Nevertheless, the 1850s were a time of conflicts with white miners, ranchers, outlaws, and Mormon colonists. In addition, they came into conflict with the Cupeño tribe, who inhabited areas to the west.

When the California Senate refused to ratify an 1852 treaty giving the Cahuilla control of their lands, some Cahuilla leaders resorted to attacks on encroaching settlers and soldiers, although Chief Juan Antonio did not participate in this.

To encourage the railroad, the U.S. government subdivided the land into one-mile-square sections, giving the Indians every other section, and, in 1877, the government established reservation boundaries that left the Cahuilla with only a small portion of their traditional lands.

Over the years, the Cahuilla have intermarried with non-Cahuilla, so a large portion of Cahuilla tribal members are of mixed ancestry, particularly Spanish and African-American. Today, individuals who have grown up in the tribe's ways and identify culturally with the Cahuilla may qualify for tribal membership, although each federally recognized tribe sets its own rules for membership.

Historically, the Cahuilla are divided into Mountain, Desert, and Pass/Western groups. Today, there are nine reservations in Southern California that are acknowledged homes to bands of Cahuilla. Sometimes referred to as villages, these are in Imperial, Riverside, and San Diego counties.

Pass or Western Cahuilla bands are on the San Gorgonio Pass, centered in Palm Springs and Palm Desert in Coachella Valley, north to Desert Hot Springs. They include the Agua Caliente Band of Cahuilla Indians of the Agua Caliente Indian Reservation, the Morongo Band of Cahuilla Mission Indians of the Morongo Reservation, and the Mission Creek Band.

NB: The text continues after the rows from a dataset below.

(** X13.  The two numeric settings fail differently.  A [silence_duration]
    that is not a number raises [TypeError] on line 49, before [try]: the
    exception reaches the caller and nothing is pushed or logged.  A
    [sample_rate] that is not a number raises inside [try], when the block
    size of the stream is computed: the handler runs and [None] is returned,
    before the stream is opened. *)
Theorem non_numeric_settings env (d : gmap string value) local_model rt cycles w
    sound rate duration :
  d !! "sound_device" = Some sound ->
  d !! "sample_rate" = Some rate ->
  d !! "silence_duration" = Some duration ->
  new_vad env = Returns () ->
  (as_int duration = Exc TypeError ->
   record_and_transcribe env (VDict d) local_model rt cycles w = (Exc TypeError, w)) /\
  (forall z, as_int duration = Ok z ->
   as_int rate = Exc TypeError ->
   record_and_transcribe env (VDict d) local_model rt cycles w = (Ok None, after_handler w)).
Proof.
  intros Hsound Hrate Hduration Hvad.
  rewrite record_and_transcribe_unfold. unfold preamble.
  rewrite (truthy_dict _ _ _ Hsound).
  rewrite (subscript_dict _ _ _ Hsound), (subscript_dict _ _ _ Hrate),
    (subscript_dict _ _ _ Hduration), Hvad.
  cbn -[as_int]. split.
  - intros ->. reflexivity.
  - intros z -> Hr.
    cbn -[as_int]. unfold try_except. session_steps. rewrite Hr. reflexivity.
Qed.

Lemma non_numeric_settings_witness :
  record_and_transcribe textless_api
    (VDict (<["sound_device" := VNone]>
              (<["sample_rate" := VInt 16000]>
                 (<["silence_duration" := VStr "900"]> ∅))))
    false None (utterance 16000) quiet_world
  = (Exc TypeError, quiet_world).
Proof.
  apply (non_numeric_settings textless_api
           (<["sound_device" := VNone]>
              (<["sample_rate" := VInt 16000]>
                 (<["silence_duration" := VStr "900"]> ∅)))
           false None (utterance 16000) quiet_world VNone (VInt 16000) (VStr "900"));
    vm_compute; reflexivity.
Defined.

(** X14.  An exception while recording, whether from the sample rate, from
    opening or closing the stream, from the device query or from the VAD
    refusing a frame, ends the call with [None]: the handler logs one stack
    trace and pushes the error pair, and nothing else was pushed and no
    file was created. *)
Theorem recording_failure_touches_nothing env config local_model rt cycles w
    sound rate thr e w1 :
  preamble env config = Ok (sound, rate, thr) ->
  capture env config rate thr rt cycles w = (Exc e, w1) ->
  record_and_transcribe env config local_model rt cycles w = (Ok None, after_handler w).
Proof.
  intros Hpre Hcap. rewrite record_and_transcribe_unfold, Hpre.
  assert (w1 = w) as -> by (eapply pure_capture; eauto).
  unfold try_except, session.
  unfold mbind at 1. unfold M_bind at 1. rewrite Hcap. reflexivity.
Qed.

Lemma recording_failure_touches_nothing_witness :
  record_and_transcribe textless_api (configuration true false) false None
    (speech_cycle 16000 :: refused_cycle :: utterance 16000) quiet_world
  = (Ok None, after_handler quiet_world).
Proof.
  apply (recording_failure_touches_nothing textless_api (configuration true false)
           false None (speech_cycle 16000 :: refused_cycle :: utterance 16000)
           quiet_world VNone (VInt 16000) (silence_frames 900)
           (ExternalError "Error while processing frame") quiet_world);
    vm_compute; reflexivity.
Defined.

(** X15.  A call that returns a string leaves nothing behind: the status
    queue has received the transcribing pair and then the idle pair, the
    files on disk are those that were there before, and no stack trace was
    logged. *)
Theorem success_leaves_no_trace env config local_model rt cycles w s w' :
  record_and_transcribe env config local_model rt cycles w = (Ok (Some s), w') ->
  temp_name env ∉ disk w ->
  w' = after_success w.
Proof.
  rewrite record_and_transcribe_unfold.
  destruct (preamble env config) as [[[sd sr] thr]|e|]; [|discriminate..].
  unfold try_except.
  destruct (session env config sr thr local_model rt cycles w) as [[s'|e|] w1] eqn:E;
    [|discriminate..].
  intros [= <- <-] Hfresh.
  apply session_world in E as (Htraces & (l & Hqueue & _ & Hall) & Hdisk).
  rewrite (Hall s' eq_refl) in Hqueue.
  destruct (Hdisk Hfresh) as [Hsame|[_ Hno]]; [|exfalso; eapply Hno; reflexivity].
  destruct w1 as [q f t]. unfold after_success. simpl in *. congruence.
Qed.

Lemma success_leaves_no_trace_witness : local_run.2 = after_success quiet_world.
Proof.
  apply (success_leaves_no_trace textless_api (configuration false true) false None
           (utterance 16000) quiet_world "Hello world" local_run.2).
  - vm_compute. reflexivity.
  - apply not_elem_of_empty.
Defined.

Lemma bind_ok {A B} (m : M A) (k : A -> M B) w a w1 :
  m w = (Ok a, w1) -> (m ≫= k) w = k a w1.
Proof. unfold mbind, M_bind. intros ->. reflexivity. Qed.

Lemma bind_exc {A B} (m : M A) (k : A -> M B) w e w1 :
  m w = (Exc e, w1) -> (m ≫= k) w = (Exc e, w1).
Proof. unfold mbind, M_bind. intros ->. reflexivity. Qed.

Lemma print_if_ok {A} config flag (arguments : res A) x w :
  subscript config "print_to_terminal" = Ok flag ->
  arguments = Ok x ->
  print_if config arguments w = (Ok (), w).
Proof.
  intros Hflag ->. unfold print_if, lift, mbind, M_bind. rewrite Hflag.
  destruct (truthy flag); reflexivity.
Qed.

(** With a configuration that holds the settings of the recording,
    collaborators that answer and a loop that leaves by [break], a session
    reaches the dispatch with the transcribing pair pushed and the
    temporary file on disk. *)
Lemma session_after_recording env (d : gmap string value) local_model rt cycles w
    rate duration remote device name evs st stopped :
  session_configuration d rate duration remote ->
  answering env device ->
  subscript device "name" = Ok name ->
  loop rate (silence_frames duration) rt entry cycles = (evs, (st, Ok stopped)) ->
  preamble env (VDict d) = Ok (default VNone (d !! "sound_device"), VInt rate, silence_frames duration) /\
  session env (VDict d) (VInt rate) (silence_frames duration) local_model rt cycles w =
  (result ← (if remote then lift (transcribe_remote env (VDict d))
             else transcribe_local env (VDict d) local_model);
   _ ← os_remove env (temp_name env);
   _ ← print_if (VDict d) (str_strip result);
   _ ← put ("idle", "");
   if truthy result then
     text ← lift (str_strip result);
     lift (process_transcription text (VDict d))
   else mret "")
    {| status_queue := status_queue w ++ [("transcribing", "Transcribing...")];
       disk := {[temp_name env]} ∪ disk w;
       stack_traces := stack_traces w |}.
Proof.
  intros ([sound Hsound] & Hrate & Hduration & [print Hprint] & (use_api & Huse & Hyes))
         (Hvad & Hopen & Hquery & Hclose & Hcreate & Hwrite & Hunlink) Hname Hloop.
  pose proof (subscript_dict _ _ _ Hprint) as Hflag.
  split.
  - unfold preamble.
    rewrite (truthy_dict _ _ _ Hsound).
    rewrite (subscript_dict _ _ _ Hsound), (subscript_dict _ _ _ Hrate),
      (subscript_dict _ _ _ Hduration), Hvad, Hsound. reflexivity.
  - assert (capture env (VDict d) (VInt rate) (silence_frames duration) rt cycles w
            = (Ok (recording st), w)) as Hcapture.
    { unfold capture, with_stream.
      rewrite (bind_ok (lift (as_int (VInt rate))) _ w rate w eq_refl).
      rewrite Hopen, Hclose.
      rewrite (bind_ok (lift (call (query_devices env))) _ w device w)
        by (unfold lift; rewrite Hquery; reflexivity).
      rewrite (bind_ok _ _ w () w (print_if_ok _ _ _ _ _ Hflag Hname)).
      unfold lift. rewrite Hloop. reflexivity. }
    unfold session.
    rewrite (bind_ok _ _ w _ w Hcapture).
    rewrite (bind_ok _ _ w () w (print_if_ok _ _ _ _ _ Hflag eq_refl)).
    rewrite (bind_ok (named_temporary_file env) _ w (temp_name env)
               {| status_queue := status_queue w; disk := {[temp_name env]} ∪ disk w;
                  stack_traces := stack_traces w |})
      by (unfold named_temporary_file; rewrite Hcreate; reflexivity).
    rewrite (bind_ok (lift (call (write_wav env))) _ _ () _)
      by (unfold lift; rewrite Hwrite; reflexivity).
    rewrite (bind_ok (put ("transcribing", "Transcribing...")) _ _ () _ eq_refl).
    cbn [status_queue disk stack_traces].
    rewrite (bind_ok _ _ _ () _ (print_if_ok _ _ _ _ _ Hflag eq_refl)).
    rewrite (bind_ok (lift (subscript (VDict d) "use_api")) _ _ use_api _)
      by (unfold lift; rewrite (subscript_dict _ _ _ Huse); reflexivity).
    rewrite Hyes. destruct remote; [reflexivity|].
    unfold mbind at 1 3. unfold M_bind at 1 3.
    unfold mbind at 1. unfold M_bind at 1.
    unfold lift at 1. rewrite (subscript_dict _ _ _ Huse). reflexivity.
Qed.

Lemma after_transcription env (d : gmap string value) print text out w :
  d !! "print_to_terminal" = Some print ->
  unlink env = Returns () ->
  temp_name env ∉ disk w ->
  (text <> "" -> process_transcription (strip text) (VDict d) = Ok out) ->
  (_ ← os_remove env (temp_name env);
   _ ← print_if (VDict d) (str_strip (VStr text));
   _ ← put ("idle", "");
   if truthy (VStr text) then
     text ← lift (str_strip (VStr text));
     lift (process_transcription text (VDict d))
   else mret "")
    {| status_queue := status_queue w ++ [("transcribing", "Transcribing...")];
       disk := {[temp_name env]} ∪ disk w;
       stack_traces := stack_traces w |}
  = (Ok (if bool_decide (text = "") then "" else out), after_success w).
Proof.
  intros Hprint Hunlink Hfresh Hprocess.
  rewrite (bind_ok (os_remove env (temp_name env)) _ _ ()
             {| status_queue := status_queue w ++ [("transcribing", "Transcribing...")];
                disk := disk w; stack_traces := stack_traces w |}).
  2:{ unfold os_remove. rewrite Hunlink. cbn [disk status_queue stack_traces].
      rewrite bool_decide_eq_true_2
        by (apply elem_of_union; left; apply elem_of_singleton; reflexivity).
      rewrite (remove_created _ _ Hfresh). reflexivity. }
  rewrite (bind_ok _ _ _ () _
             (print_if_ok (VDict d) print (str_strip (VStr text)) (strip text) _
                (subscript_dict _ _ _ Hprint) eq_refl)).
  rewrite (bind_ok (put ("idle", "")) _ _ () _ eq_refl).
  cbn [status_queue disk stack_traces truthy].
  unfold after_success, statuses_of_success. rewrite <- app_assoc.
  destruct (decide (text = "")) as [->|Hne]; [reflexivity|].
  rewrite !bool_decide_eq_false_2 by exact Hne.
  cbn [negb]. unfold str_strip, lift, mbind, M_bind.
  rewrite (Hprocess Hne). reflexivity.
Qed.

The Mountain Cahuilla are in Santa Rosa and the San Jacinto Mountains, and include the Cahuilla Band of Mission Indians of the Cahuilla Reservation, the Los Coyotes Band of Cahuilla and Cupeno Indians of the Los Coyotes Reservation, the Ramona Band of Cahuilla Mission Indians, and the Santa Rosa Band of Cahuilla Indians.

The Desert Cahuilla are in the deserts of northern Lake Cahuilla, and include the Augustine Band of Cahuilla Indians, the Cabazon Band of Mission Indians, and the Torres-Martinez Desert Cahuilla Indians.